To mark the International Day of People with Disabilities (3 December), the International Paralympic Committee (IPC) and the Office of the United Nations High Commissioner for Human Rights (UN Office for Human Rights) have signed a historic Cooperation Agreement to collaborate on several initiatives that will promote the rights of people with disabilities.
As part of an agreement signed by IPC President Andrew Parsons and UN High Commissioner for Human Rights Michelle Bachelet, the two organizations will work together with several other like-minded organizations to launch a global communications campaign for the 2020 Paralympic Games in Tokyo next year, which will aim to change global attitudes towards disability and advance the human rights agenda.
The IASC and the UN Human Rights Office will also explore opportunities for closer cooperation in the areas of strategy and policy development, research, communication and promotion of people with disabilities.
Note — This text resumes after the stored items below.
(** * geesefs: inode attributes, reference counting, remote reconciliation
      and extended attributes ([internal/handles.go])

    A shallow embedding of the inode operations of [internal/handles.go]
    and the properties of them that the specification states.

    Conventions of the embedding.
    - A Go [string] is a [string] (a sequence of bytes); a [[]byte] is a
      [list Byte.byte]; the conversions [[]byte(s)] and [string(b)] are
      [list_byte_of_string] and [string_of_list_byte].
    - Fixed-width integers are [Z] with the wrap-around written out
      ([wrap_int64], [to_uint32]); [os.FileMode] is a 32-bit [Z] handled
      with [Z.land], [Z.lor] and [Z.lxor].
    - A pointer or map that the code tests against [nil] is an [option];
      one that the code dereferences without a test ([inode.fs],
      [inode.s3Metadata], which [NewInode] allocates, the [*string] values
      of a metadata map) is the plain value.
    - A Go map is a [gmap].  Values of the inode's metadata maps are never
      [nil] slices (every store in the file is a conversion from a string or
      a [Dup]), so [m[k] != nil] is [m !! k ≠ None].
    - The mutex, the condition variable and the debug logging ([logFuse])
      have no counterpart: the operations are modelled one call at a time.
    - Functions of the Go standard library and of the FUSE library that the
      file calls but does not define ([strings.ToLower], [strconv.ParseUint],
      [fuse.ConvertFileMode], [fuse.ConvertGolangMode]) are section
      variables, as is the order in which [range] visits a map. *)

From Stdlib Require Import ZArith NArith String Ascii List Lia Bool.
From Stdlib Require Import DecimalString.
From stdpp Require Import base option gmap strings list fin_maps sorting.

Local Open Scope Z_scope.

(** ** Machine integers *)

Definition wrap_int64 (z : Z) : Z := (z + 2 ^ 63) mod 2 ^ 64 - 2 ^ 63.
Definition to_uint32 (z : Z) : Z := z mod 2 ^ 32.
Definition to_uint64 (z : Z) : Z := z mod 2 ^ 64.

(** ** [os.FileMode] *)

Definition ModeDir : Z := Z.shiftl 1 31.
Definition ModeSymlink : Z := Z.shiftl 1 27.
Definition ModeDevice : Z := Z.shiftl 1 26.
Definition ModeNamedPipe : Z := Z.shiftl 1 25.
Definition ModeSocket : Z := Z.shiftl 1 24.
Definition ModeSetuid : Z := Z.shiftl 1 23.
Definition ModeSetgid : Z := Z.shiftl 1 22.
Definition ModeCharDevice : Z := Z.shiftl 1 21.
Definition ModeSticky : Z := Z.shiftl 1 20.
Definition ModeIrregular : Z := Z.shiftl 1 19.
Definition ModeType : Z :=
  Z.lor ModeDir (Z.lor ModeSymlink (Z.lor ModeNamedPipe (Z.lor ModeSocket
    (Z.lor ModeDevice (Z.lor ModeCharDevice ModeIrregular))))).
Definition ModePerm : Z := 511.

(** ** [time.Time]

    An instant is the number of seconds since January 1 of year 1 (an
    [int64]) and the nanoseconds within the second; the zero [Time] is
    [(0, 0)].  Monotonic clock readings are not modelled. *)

Record Time := mkTime { t_sec : Z; t_nsec : Z }.
(** * Verification of the SteamRIP catalogue scraper

    A shallow embedding of [scrape_steamrip.py]: the name normalizer
    ([clean_name]), the loops of the extractor ([extract_games_from_html])
    and of the scraper ([scrape]), the SQLite catalogue store and the
    synchronizer ([run_persist]), the two projectors
    ([save_all_games_from_db], [load_json_games] and
    [save_new_games_file]), and the part of [main] that persists and
    publishes.

    Conventions.
    - A Python [str] is the list of its Unicode code points ([list N]).
    - A [Dict[str, str]] holding a game is a record of what [.get] returns
      for its two keys ([None] when the key is missing).
    - The SQLite connection is the pair of the committed database and the
      connection's own view of it, which also holds the writes of the
      open transaction; [commit] copies the view to the committed side.
    - The clock ([datetime.now]) is an argument of [run_persist].
    - A function that can raise returns an [option], [None] when it
      raises; the store that can fail has its own outcome type. *)

From Stdlib Require Import List NArith Bool Lia String Ascii Permutation.
Import ListNotations.
Local Open Scope N_scope.
Local Open Scope list_scope.

(* ================================================================== *)
(** * Python strings *)

Definition str := list N.

(** An ASCII literal as a Python string. *)
Definition lit (s : string) : str := map N_of_ascii (list_ascii_of_string s).

Definition str_eqb (a b : str) : bool :=
  if list_eq_dec N.eq_dec a b then true else false.

(** [str.isspace] on one character, which is also what [\s] matches in a
    [str] pattern: the Unicode white space of CPython. *)
Definition isspace (c : N) : bool :=
  ((9 <=? c) && (c <=? 13)) || ((28 <=? c) && (c <=? 32))
  || (c =? 133) || (c =? 160) || (c =? 5760)
  || ((8192 <=? c) && (c <=? 8202))
  || (c =? 8232) || (c =? 8233) || (c =? 8239) || (c =? 8287) || (c =? 12288).

(** [s.lstrip(...)], [s.rstrip(...)] and [s.strip(...)] for the characters
    that satisfy [p]. *)
Fixpoint lstrip_by (p : N -> bool) (s : str) : str :=
  match s with
  | [] => []
  | c :: t => if p c then lstrip_by p t else s
  end.

Fixpoint rstrip_by (p : N -> bool) (s : str) : str :=
  match s with
  | [] => []
  | c :: t =>
      match rstrip_by p t with
      | [] => if p c then [] else [c]
      | t' => c :: t'
      end
  end.

Definition strip_by (p : N -> bool) (s : str) : str := rstrip_by p (lstrip_by p s).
This includes exploring how the UN Human Rights Office can contribute to the IPC Integration Summit to be held during the Tokyo 2020 Paralympic Games.
Andrew Parsons, President of the IPC:
“With the Paralympic Games firmly in the third largest sporting event in the world, we want the Tokyo Games to become not just a showcase for spectacular sports, but also a platform to advance the human rights agenda for people with disabilities.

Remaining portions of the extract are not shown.